Everybody knows the war is over
Everybody knows the good guys lost
Everybody knows the fight was fixed
The poor stay poor, the rich get rich
That’s how it goes
Everybody knows (...)
That was just after Cohen died, and while the world seems to want to settle on Hallelujah as his totemic song, Everybody Knows keeps inserting itself into the discourse, in the most toxic, hope-draining way possible. Whenever some awful scandal involving the great and the good breaches, we're told that "everybody knew" already, so let's move on.
This current has been running through our society for decades now.

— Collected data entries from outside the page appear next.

(* ===== verification/Worker.v ===== *)
(** The execution worker: which work it takes, and how it keeps its claims
    (backend/internal/service/worker: service.go, claim.go, lease.go,
    helpers.go).

    An operation reads the clock once.  The counters of the recovery statistics
    and the logs are left out.  A nil map is the empty map. *)

From Stdlib Require Import Ascii.
From stdpp Require Import base gmap strings list pretty sorting numbers.
From S2P Require Import Prelude GoLib GoPath Domain Repository BuildRepo ExecJobRepo Planner.
From S2P Require Import Versioning Schema Pipeline Resolve BuildService.

Open Scope go_scope.
Open Scope Z_scope.

(** ** The worker (service.go) *)

(** Durations in nanoseconds. *)
Definition Millisecond : Z := 10 ^ 6.
Definition Second : Z := 10 ^ 9.

Record ExecutionWorkerService := mkExecutionWorkerService {
  w_workerID : string;
  w_leaseDuration : Z;
  w_heartbeatWriteInterval : Z;
  w_lastHeartbeatWriteAt : Z;
}.

#[export] Instance eta_ExecutionWorkerService : Eta ExecutionWorkerService := λ w,
  mkExecutionWorkerService (w_workerID w) (w_leaseDuration w) (w_heartbeatWriteInterval w)
    (w_lastHeartbeatWriteAt w).

Definition NewExecutionWorkerServiceWithLease (newID workerID : string) (leaseDuration : Z)
    : ExecutionWorkerService :=
  let resolvedWorkerID := TrimSpace workerID in
  let resolvedWorkerID := if resolvedWorkerID == "" then newID else resolvedWorkerID in
  let leaseDuration := if leaseDuration <=? 0 then 45 * Second else leaseDuration in
  mkExecutionWorkerService resolvedWorkerID leaseDuration (5 * Second) 0.

Definition NewExecutionWorkerService (newID : string) : ExecutionWorkerService :=
  NewExecutionWorkerServiceWithLease newID "" (45 * Second).

Record WorkerRunnableStep := mkWorkerRunnableStep {
  wr_BuildID : string;
  wr_JobID : string;
  wr_StepID : string;
  wr_StepIndex : Z;
  wr_StepName : string;
  wr_ExecutionKind : ExecutionKind;
  wr_RemoteImageBuild : option RemoteImageBuildSpec;
  wr_WorkerID : string;
  wr_ClaimToken : string;
  wr_NodeID : string;
  wr_AttemptNumber : Z;
  wr_Image : string;
  wr_Command : string;
  wr_Args : list string;
  wr_Env : gmap string string;
  wr_WorkingDir : string;
  wr_TimeoutSeconds : Z;
  wr_Cache : option StepCacheConfig;
}.

#[export] Instance eta_WorkerRunnableStep : Eta WorkerRunnableStep := λ r,
  mkWorkerRunnableStep (wr_BuildID r) (wr_JobID r) (wr_StepID r) (wr_StepIndex r) (wr_StepName r)
    (wr_ExecutionKind r) (wr_RemoteImageBuild r) (wr_WorkerID r) (wr_ClaimToken r) (wr_NodeID r)
    (wr_AttemptNumber r) (wr_Image r) (wr_Command r) (wr_Args r) (wr_Env r) (wr_WorkingDir r)
    (wr_TimeoutSeconds r) (wr_Cache r).

(** ** Choices and defaults (helpers.go) *)

Definition workerMaxInt (value minimum : Z) : Z := if value <? minimum then minimum else value.

Definition workerTimeoutFromJob (job : ExecutionJob) : Z :=
  match j_TimeoutSeconds job with None => 0 | Some seconds => workerMaxInt seconds 0 end.

(** The loop over the steps, with its flag. *)
Fixpoint firstRunnable (allPreviousSucceeded : bool) (steps : list BuildStep) : option BuildStep :=
  match steps with
  | [] => None
  | step :: rest =>
      match st_Status step with
      | BuildStepStatusSuccess => firstRunnable allPreviousSucceeded rest
      | BuildStepStatusPending => if negb allPreviousSucceeded then None else Some step
      | _ => firstRunnable false rest
      end
  end.

Definition workerFirstRunnableStep (steps : list BuildStep) : option BuildStep :=
  firstRunnable true steps.

Fixpoint workerFirstReclaimableRunningStep (steps : list BuildStep) (now : Time)
    : option BuildStep :=
  match steps with
  | [] => None
  | step :: rest =>
      if st_Status step == BuildStepStatusSuccess then workerFirstReclaimableRunningStep rest now
      else if st_Status step != BuildStepStatusRunning then None
      else match st_LeaseExpiresAt step with
           | None => None
           | Some lease => if After lease now then None else Some step
           end
  end.

Definition workerDefaultString (value fallback : string) : string :=
  if value == "" then fallback else value.

Definition workerDefaultArgs (args : list string) : list string :=
  if bool_decide (length args = 0%nat)
  then ["-c"; "echo coyote-ci worker default step && exit 0"] else args.

Definition workerDefaultEnv (env : gmap string string) : gmap string string := env.

Definition workerCommandFromJob (job : ExecutionJob) : string :=
  match j_Command job with
  | command :: _ => workerDefaultString command "sh"
  | [] => "sh"
  end.

Definition workerArgsFromJob (job : ExecutionJob) : list string :=
  match j_Command job with
  | _ :: ((_ :: _) as args) => args
  | _ => workerDefaultArgs []
  end.

Definition workerEnvFromJob (job : ExecutionJob) : gmap string string := j_Environment job.

(** ** Heartbeats (lease.go) *)

Definition heartbeatInterval (w : ExecutionWorkerService) : Z :=
  let interval := Z.quot (w_leaseDuration w) 3 in
  if interval <=? 0 then Second else interval.

(** FNV-1a on 32 bits (hash/fnv). *)
Definition fnv_offset32 : Z := 2166136261.
Definition fnv_prime32 : Z := 16777619.
Definition fnv32a_byte (hash : Z) (c : Ascii.ascii) : Z :=
  (Z.lxor hash (Z.of_N (byte_of c)) * fnv_prime32) `mod` 2 ^ 32.
Definition fnv32a_write (hash : Z) (s : string) : Z := foldl fnv32a_byte hash (string_to_list s).

(** The base interval, moved by at most a fifth according to the hash of worker
    and claim, and kept between a tenth of a second and nine tenths of the lease. *)
Definition heartbeatIntervalForStep (w : ExecutionWorkerService) (step : WorkerRunnableStep) : Z :=
  let base := heartbeatInterval w in
  let window := Z.quot base 5 in
  if window <=? 0 then base
  else
    let h := fnv32a_write (fnv32a_write fnv_offset32 (wr_WorkerID step)) (wr_ClaimToken step) in
    let spread := int64_add (int64_mul 2 window) 1 in
    let offset := int64_sub (Z.rem h spread) window in
    let interval := int64_add base offset in
    let minInterval := 100 * Millisecond in
    let interval := if interval <? minInterval then minInterval else interval in
    let maxInterval := int64_sub (w_leaseDuration w) (Z.quot (w_leaseDuration w) 10) in
    if (minInterval <? maxInterval) && (maxInterval <? interval) then maxInterval else interval.

(** A write of the heartbeat is due, and the time it is reserved at. *)
Definition reserveHeartbeatWrite (now : Time) (force : bool) (w : ExecutionWorkerService)
    : ExecutionWorkerService * bool :=
  if force || (w_heartbeatWriteInterval w <=? 0)
  then (w <| w_lastHeartbeatWriteAt := now |>, true)
  else
    let last := w_lastHeartbeatWriteAt w in
    if (negb (last =? 0)) && (int64_sub now last <? w_heartbeatWriteInterval w) then (w, false)
    else (w <| w_lastHeartbeatWriteAt := now |>, true).

Definition newStepClaim (token : string) (now : Time) (w : ExecutionWorkerService) : StepClaim :=
  mkStepClaim (w_workerID w) token now (now + w_leaseDuration w).

(** The stale refusal of an operation is an answer, not an error. *)
Definition unlessStale (m : ServiceM bool) : ServiceM bool := λ s,
  match m s with
  | Some (s, inr err) => if errors_Is err ErrStaleStepClaim then Some (s, inl false) else Some (s, inr err)
  | out => out
  end.

(** The lease of the job is renewed before the lease of its step. *)
Definition renewStepLease (now : Time) (w : ExecutionWorkerService) (step : WorkerRunnableStep)
    : ServiceM bool :=
  let leaseExpiresAt := now + w_leaseDuration w in
  renewed ←
    (if wr_JobID step != "" then
       unlessStale ('(_, renewed) ← svc_RenewJobLease (wr_JobID step) (wr_ClaimToken step) leaseExpiresAt;
                    mret renewed)
     else mret true);
  if negb renewed then mret false
  else unlessStale (_ ← svc_RenewStepLease (wr_BuildID step) (wr_StepIndex step)
                          (wr_ClaimToken step) leaseExpiresAt;
                    mret true).

(** ** Claims (claim.go) *)

(** context_builder.go. *)
Definition ApplicationVersionEnvironmentKey : string := "COYOTE_APPLICATION_VERSION".

Definition environmentFromDurableBuild (buildID : string) (environment : gmap string string)
    : ServiceM (gmap string string) :=
  build ← GetBuild buildID;
  match b_ApplicationVersion build with
  | None => mret environment
  | Some version => mret (<[ApplicationVersionEnvironmentKey := version]> environment)
  end.

(** The step of a claimed job is claimed under the same token, whether it is
    pending or its lease has run out. *)
Definition mirrorJobClaimToStep (job : ExecutionJob) (claim : StepClaim) : ServiceM BuildStep :=
  if j_StepID job == "" then mret zero_BuildStep
  else
    '(claimedStep, claimed) ← svc_ClaimPendingStep (j_BuildID job) (j_StepIndex job) claim;
    if (claimed : bool) then mret claimedStep
    else
      '(reclaimedStep, reclaimed) ← svc_ReclaimExpiredStep (j_BuildID job) (j_StepIndex job)
        (c_ClaimedAt claim) claim;
      if (reclaimed : bool) then mret reclaimedStep
      else fail svc_ErrInvalidBuildStepTransition.

(** The copy the worker makes of an image build; it leaves out the artifacts the
    build takes as inputs. *)
Definition worker_cloneRemoteImageBuildSpec (spec : option RemoteImageBuildSpec)
    : option RemoteImageBuildSpec :=
  match spec with
  | None => None
  | Some spec => Some (mkRemoteImageBuildSpec (ri_ContextPath spec) (ri_DockerfilePath spec)
      (ri_Target spec) (ri_BuildArgs spec) (ri_TargetImageReference spec) [])
  end.

Section claim.
  (** The JSON decoder (encoding/json), of which the code reads the execution kind
      and the remote image build. *)
  Context (json_Unmarshal : string → (ExecutionKind * option RemoteImageBuildSpec) + error).

Definition decodedSpec (specJSON : string) : (ExecutionKind * option RemoteImageBuildSpec) + error :=
  if TrimSpace specJSON != "" then json_Unmarshal specJSON else inl ("", None).

(** What the worker is to run, from the job and its claimed step. *)
Definition runnableFromJob (job : ExecutionJob) (claim : StepClaim) (claimedStep : BuildStep)
    (executionKind : ExecutionKind) (remote : option RemoteImageBuildSpec)
    (environment : gmap string string) : WorkerRunnableStep :=
  mkWorkerRunnableStep (j_BuildID job) (j_ID job) (j_StepID job) (j_StepIndex job) (j_Name job)
    (if executionKind == "" then ExecutionKindShell else executionKind)
    (worker_cloneRemoteImageBuildSpec remote)
    (c_WorkerID claim) (c_ClaimToken claim) (j_NodeID job) (j_AttemptNumber job) (j_Image job)
    (workerCommandFromJob job) (workerArgsFromJob job) environment
    (workerDefaultString (j_WorkingDir job) ".") (workerTimeoutFromJob job)
    (StepCacheConfig_Clone (st_Cache claimedStep)).

Definition claimRunnableStepFromJobs (token : string) (now : Time) (w : ExecutionWorkerService)
    : ServiceM (option WorkerRunnableStep) :=
  let claim := newStepClaim token now w in
  '(job, claimed) ← svc_ClaimNextRunnableJob claim;
  if negb (claimed : bool) then mret None
  else
    claimedStep ← mirrorJobClaimToStep job claim;
    match decodedSpec (j_ResolvedSpecJSON job) with
    | inr err => fail err
    | inl (executionKind, remote) =>
        environment ← environmentFromDurableBuild (j_BuildID job) (workerEnvFromJob job);
        mret (Some (runnableFromJob job claim claimedStep executionKind remote environment))
    end.

End claim.

(** A step taken by itself, and the job it is then bound to. *)
Definition runnableFromStep (buildID : string) (step : BuildStep) (claim : StepClaim)
    : WorkerRunnableStep :=
  mkWorkerRunnableStep buildID "" (st_ID step) (st_StepIndex step) (st_Name step) "" None
    (c_WorkerID claim) (c_ClaimToken claim) "" 0 "" (workerDefaultString (st_Command step) "sh")
    (workerDefaultArgs (st_Args step)) (workerDefaultEnv (st_Env step))
    (workerDefaultString (st_WorkingDir step) ".") (workerMaxInt (st_TimeoutSeconds step) 0)
    (StepCacheConfig_Clone (st_Cache step)).

Definition bindRunnableStepFromJob (step : WorkerRunnableStep) (claim : StepClaim)
    : ServiceM WorkerRunnableStep := λ s,
  if wr_StepID step == "" then Some (s, inl step)
  else match svc_ClaimJobByStepID (wr_StepID step) claim s with
  | None => None
  | Some (s, inr _) | Some (s, inl (_, false)) => Some (s, inl step)
  | Some (s, inl (job, true)) =>
      (environment ← environmentFromDurableBuild (j_BuildID job) (workerEnvFromJob job);
       let step := step <| wr_JobID := j_ID job |> <| wr_Image := j_Image job |> in
       let step := step <| wr_Command := workerCommandFromJob job |> in
       let step := step <| wr_Args := workerArgsFromJob job |> <| wr_Env := environment |> in
       let step := step <| wr_WorkingDir := workerDefaultString (j_WorkingDir job) "." |> in
       mret (match j_TimeoutSeconds job with
             | None => step
             | Some seconds => step <| wr_TimeoutSeconds := workerMaxInt seconds 0 |>
             end)) s
  end.

(** The scan of the builds for a pending step; a pending build is queued first.
    Each build has a supply of its own for its claim and its steps. *)
Fixpoint claimFromBuilds (cfg : ServiceConfig) (us : nat → Supply) (now : Time)
    (w : ExecutionWorkerService) (builds : list Build) : ServiceM (option WorkerRunnableStep) :=
  match builds with
  | [] => mret None
  | build :: rest =>
      let next := claimFromBuilds cfg (λ i, us (S i)) now w rest in
      let take (build : Build) : ServiceM (option WorkerRunnableStep) :=
        steps ← GetBuildSteps (b_ID build);
        match workerFirstRunnableStep steps with
        | None => next
        | Some nextStep =>
            let claim := newStepClaim (uuid (us 0%nat) 0) now w in
            '(claimedStep, claimed) ← svc_ClaimPendingStep (b_ID build) (st_StepIndex nextStep) claim;
            if negb (claimed : bool) then next
            else boundStep ← bindRunnableStepFromJob (runnableFromStep (b_ID build) claimedStep claim) claim;
                 mret (Some boundStep)
        end in
      if IsTerminalBuildStatus (b_Status build) then next
      else if b_Status build == BuildStatusRunning then take build
      else if b_Status build == BuildStatusPending then
        λ s, match QueueBuild cfg (later_draws 1 (us 0%nat)) now (b_ID build) s with
             | Some (s, inr err) =>
                 if errors_Is err svc_ErrInvalidBuildStatusTransition then next s
                 else Some (s, inr err)
             | Some (s, inl queuedBuild) => take queuedBuild s
             | None => None
             end
      else next
  end.

(** The scan for a step whose lease has run out. *)
Fixpoint reclaimFromBuilds (tokens : nat → string) (now : Time) (w : ExecutionWorkerService)
    (builds : list Build) : ServiceM (option WorkerRunnableStep) :=
  match builds with
  | [] => mret None
  | build :: rest =>
      let next := reclaimFromBuilds (λ i, tokens (S i)) now w rest in
      if IsTerminalBuildStatus (b_Status build) then next
      else if b_Status build != BuildStatusRunning then next
      else
        steps ← GetBuildSteps (b_ID build);
        match workerFirstReclaimableRunningStep steps now with
        | None => next
        | Some runningStep =>
            let claim := newStepClaim (tokens 0%nat) now w in
            '(reclaimedStep, claimed) ← svc_ReclaimExpiredStep (b_ID build)
              (st_StepIndex runningStep) (c_ClaimedAt claim) claim;
            if negb (claimed : bool) then next
            else boundStep ← bindRunnableStepFromJob (runnableFromStep (b_ID build) reclaimedStep claim) claim;
                 mret (Some boundStep)
        end
  end.
(* ===== verification/ScmRepo.v ===== *)
(** The in-memory store of commit statuses
    (backend/internal/repository/memory/scm_status_delivery_repository.go).

    As in BuildRepo.v a method is a function of the store, its result and its
    error; the context is not canceled.  [uuid.NewString] is the argument
    [newID]. *)

From stdpp Require Import base gmap strings list pretty sorting numbers.
From S2P Require Import Prelude GoLib GoPath GoText Domain ScmDelivery.

Open Scope go_scope.
Open Scope Z_scope.

(** ** State *)

Record SCMStatusDeliveryRepository := mkSCMStatusDeliveryRepository {
  sr_deliveries : gmap string SCMStatusDelivery;
  sr_index : gmap string string;
}.

#[export] Instance eta_SCMStatusDeliveryRepository : Eta SCMStatusDeliveryRepository := λ r,
  mkSCMStatusDeliveryRepository (sr_deliveries r) (sr_index r).

Definition NewSCMStatusDeliveryRepository : SCMStatusDeliveryRepository :=
  mkSCMStatusDeliveryRepository ∅ ∅.

Definition deliveryAt (r : SCMStatusDeliveryRepository) (id : string) : SCMStatusDelivery :=
  default zero_SCMStatusDelivery (sr_deliveries r !! id).

Definition storeDelivery (r : SCMStatusDeliveryRepository) (id : string) (d : SCMStatusDelivery)
    : SCMStatusDeliveryRepository :=
  r <| sr_deliveries := <[id := d]> (sr_deliveries r) |>.

(** ** Keys of streams *)

Definition scmStatusDeliveryRepositoryStreamKey
    (connectionID providerRepositoryID commitSHA contextName : string) : string :=
  "repository|" +:+ TrimSpace connectionID +:+ "|" +:+ TrimSpace providerRepositoryID +:+ "|"
  +:+ TrimSpace commitSHA +:+ "|" +:+ TrimSpace contextName.

Definition scmStatusDeliveryLegacyStreamKey
    (provider repositoryOwner repositoryName commitSHA contextName : string) : string :=
  ToLower (TrimSpace provider) +:+ "|" +:+ TrimSpace repositoryOwner +:+ "|"
  +:+ TrimSpace repositoryName +:+ "|" +:+ TrimSpace commitSHA +:+ "|" +:+ TrimSpace contextName.

Definition scmStatusDeliveryKey (delivery : SCMStatusDelivery) : string :=
  let delivery := SCMStatusDelivery_Normalize delivery in
  match sd_SCMConnectionID delivery, sd_ProviderRepositoryID delivery with
  | Some connectionID, Some providerRepositoryID =>
      scmStatusDeliveryRepositoryStreamKey connectionID providerRepositoryID
        (sd_CommitSHA delivery) (sd_Context delivery)
  | _, _ =>
      scmStatusDeliveryLegacyStreamKey (sd_Provider delivery) (sd_RepositoryOwner delivery)
        (sd_RepositoryName delivery) (sd_CommitSHA delivery) (sd_Context delivery)
  end.

(** ** Claims *)

(** The trimmed delivery, the instant, the owner and the duration of a claim. *)
Definition normalizeSCMClaimInput (input : SCMStatusDeliveryClaimInput)
    : (SCMStatusDelivery * Time * string * Z) + error :=
  match SCMStatusDelivery_ValidateIdentity (sci_Delivery input) with
  | Some err => inr err
  | None =>
      let delivery := SCMStatusDelivery_Normalize (sci_Delivery input) in
      let claimOwner := TrimSpace (sci_ClaimOwner input) in
      if IsZero (sci_Now input) then inr (Errorf "scm status delivery claim time is required")
      else if claimOwner == "" then inr (Errorf "scm status delivery claim owner is required")
      else if sci_ClaimDuration input <=? 0
      then inr (Errorf "scm status delivery claim duration must be positive")
      else if sci_MaxAttempts input <=? 0
      then inr (Errorf "scm status delivery max attempts must be positive")
      else inl (delivery, sci_Now input, claimOwner, sci_ClaimDuration input)
  end.
(** A new stream under a new identifier. *)
Lemma create_ok r d id key :
  scm_ok r → sr_index r !! key = None → sr_deliveries r !! id = None →
  sd_ID d = id → TrimSpace id = id → id ≠ "" → wf_delivery d → born d →
  scmStatusDeliveryKey d = key → stream_initial (view_of d) →
  call_ok r ((storeDelivery r id d) <| sr_index := <[key := id]> (sr_index r) |>).
Proof.
  intros [Hd Hi] Hkey Hnew Hid Ht Hn Hwf Hb Hk Hv. split; [split|]; simpl.
  - intros id0 d0 [[<- <-]|[Hne H0]]%lookup_insert_Some.
    + rewrite Hk, lookup_insert_eq. by split_and!.
    + destruct (Hd _ _ H0) as (?&?&?&?&?&Hx). split_and!; try done.
      rewrite lookup_insert_ne; [done|]. congruence.
  - intros key0 id0 [[<- <-]|[Hne H0]]%lookup_insert_Some.
    + exists d. by rewrite lookup_insert_eq.
    + destruct (Hi _ _ H0) as (d0&H1&H2). exists d0. rewrite lookup_insert_ne; [done|]. congruence.
  - intros key0. unfold stream_view. simpl. destruct (decide (key0 = key)) as [->|Hne].
    + rewrite lookup_insert_eq, Hkey. simpl. unfold deliveryAt. simpl. by rewrite lookup_insert_eq.
    + rewrite lookup_insert_ne by done. destruct (sr_index r !! key0) as [id0|] eqn:E; [|done].
      destruct (Hi _ _ E) as (d0&H1&_). simpl. left. unfold deliveryAt. simpl.
      rewrite lookup_insert_ne; [done|]. congruence.
Qed.
(** The store draws an identifier for a new delivery. *)
Definition acquireFor (delivery : SCMStatusDelivery)
    : ReporterM (SCMStatusDeliveryClaimResult + error) :=
  at_ ← now;
  newID ← newUUID;
  on_deliveries (AcquireForDelivery newID (claimRequest delivery at_)).

(** The claim to send, if there is one. *)
Definition acquireDelivery (build : Build)
    : ReporterM (option SCMStatusDeliveryClaimResult + error) :=
  planned ← planDelivery build;
  match planned with
  | inr err => mret (inr err)
  | inl None => mret (inl None)
  | inl (Some delivery) =>
      result ← acquireFor delivery;
      match result with
      | inr err => mret (inr err)
      | inl result =>
          mret (inl (if is_claimed (scr_Outcome result) then Some result else None))
      end
  end.

(** *** Outcomes *)

Definition claimedSCMStatusTimestamp (delivery : SCMStatusDelivery) : Time + error :=
  match sd_ClaimedAt delivery with
  | None => inr (Errorf "scm status delivery claim timestamp is required")
  | Some at_ =>
      if IsZero at_ then inr (Errorf "scm status delivery claim timestamp is required") else inl at_
  end.

Definition classifySCMStatusDeliveryFailure (err : error) : scmStatusFailureDecision :=
  let retryable := SCMStatusDeliveryFailureCategoryRetryable in
  if errors_Is err context_Canceled || errors_Is err context_DeadlineExceeded
  then mkScmStatusFailureDecision retryable "context_canceled" true
  else if netTimeout err then mkScmStatusFailureDecision retryable "network_timeout" true
  else match publisherError err with
       | Some (again, reason) =>
           mkScmStatusFailureDecision
             (if again then retryable else SCMStatusDeliveryFailureCategoryPermanent) reason again
       | None => mkScmStatusFailureDecision retryable "github_status_send_failed" true
       end.

(** The answer to an update: [lost] when the claim was lost, [updated] otherwise. *)
Definition outcomeOf (updated : scmStatusExecutionOutcome)
    (result : SCMStatusDeliveryUpdateResult + error) : scmStatusExecutionOutcome * option error :=
  match result with
  | inr err => (scmStatusExecutionOutcomeNone, Some err)
  | inl result =>
      (if sur_Outcome result == SCMStatusDeliveryUpdateOutcomeLostClaim
       then scmStatusExecutionOutcomeLostClaim else updated, None)
  end.

Definition markDeliverySent (delivery : SCMStatusDelivery) (sentAt : Time)
    : ReporterM (scmStatusExecutionOutcome * option error) :=
  match claimedSCMStatusTimestamp delivery with
  | inr err => mret (scmStatusExecutionOutcomeNone, Some err)
  | inl claimedAt =>
      result ← on_deliveries (MarkSent (mkSCMStatusDeliveryMarkSentInput (sd_ID delivery)
                 (rp_claimOwner p) claimedAt sentAt (sd_DesiredState delivery)));
      mret (outcomeOf scmStatusExecutionOutcomeSent result)
  end.

Definition markDeliveryReassertPending (delivery : SCMStatusDelivery) (attemptedAt reassertAt : Time)
    : ReporterM (scmStatusExecutionOutcome * option error) :=
  match claimedSCMStatusTimestamp delivery with
  | inr err => mret (scmStatusExecutionOutcomeNone, Some err)
  | inl claimedAt =>
      result ← on_deliveries (RecordRetryableFailure (mkSCMStatusDeliveryRecordFailureInput
                 (sd_ID delivery) (rp_claimOwner p) claimedAt attemptedAt (Some reassertAt)
                 SCMStatusDeliveryFailureCategoryRetryable
                 scmStatusFailureReasonAuthoritativeReassert None));
      mret (outcomeOf scmStatusExecutionOutcomeReassertScheduled result)
  end.

Definition failureInput (delivery : SCMStatusDelivery) (claimedAt attemptedAt : Time)
    (sendErr : error) (nextAttemptAt : option Time) : SCMStatusDeliveryRecordFailureInput :=
  let decision := classifySCMStatusDeliveryFailure sendErr in
  mkSCMStatusDeliveryRecordFailureInput (sd_ID delivery) (rp_claimOwner p) claimedAt attemptedAt
    nextAttemptAt (fd_category decision) (fd_reason decision)
    (Some (truncateSCMStatusText (TrimSpace (Error sendErr)) maxSCMStatusStoredErrorLength)).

Remember when the Snowden leaks hit and a yawning chorus of nihilists told us that they knew already and so should anyone else with the smallest iota of sophistication? Back then Jay Rosen coined a rejoinder to this counsel of despair: "Don't savvy me" (...)
Everybody knows. It's what we heard after the Panama Papers. Swissleaks. Luxleaks. The Paradise Papers. Everybody knows! It's what the nothing-to-see-here crowd said about Propublica's explosive IRSLeaks, back in 2021:
https://pluralistic.net/2021/06/15/guillotines-and-taxes/#carried-interest
The leaks revealed the tax-dodges of the richest and most powerful people in America, which were jaw-dropping in their audacity and shamelessness. Sure, maybe you suspected that the 400 richest people in America paid less tax than you – but did you really guess that the means by which they did this was through taking massive deductions on their elite hobbies? (...)
Propublica isn't done with the IRS Files. Today, they published a long investigation into ultra-rich corporate executives who buy and sell their competitors' stock for massive profits with suspiciously precise timing. The data comes from 1099-B filings, which brokerages file with the IRS with each trade, but which the IRS doesn't share with the SEC:
https://www.propublica.org/article/secret-irs-files-trading-competitors-stock
Here are some examples:
Ohio billionaire August Troendle, CEO of Medpace, repeatedly bought and sold shares of $Syneos – his company's archrival, timing the transactions with a management shakeup that dropped the stock by 16% in one day, and an SEC investigation that crushed Syneos's stock by 25%. His precision timing made him at least $2.3m in profit.
Isaac Larian, CEO of Bratz-maker MGA, made $28m trading shares in Mattel, MGA's nemesis and frequent litigant – during a period when Mattel stock crashed by 57% (!). Larian boasts that "I made a LOT more money shorting Mattel stock than they did running a $4.5 billion toy company."
Larian's trades also involved some very precise timing. Sometimes, he took positions just before his own company announced its upcoming products, and others positions immediately preceded major disclosures from Mattel. Larian's subordinates told Propublica that he is "is a boss with an endless appetite for information about his company and its competitors, constantly grilling subordinates on minutiae about the industry."
Larian couldn't explain the timing of these trades. His lawyer told Propublica that it was "false and defamatory" to suggest that he "possessed material, nonpublic information that Larian knew was obtained in breach of a duty."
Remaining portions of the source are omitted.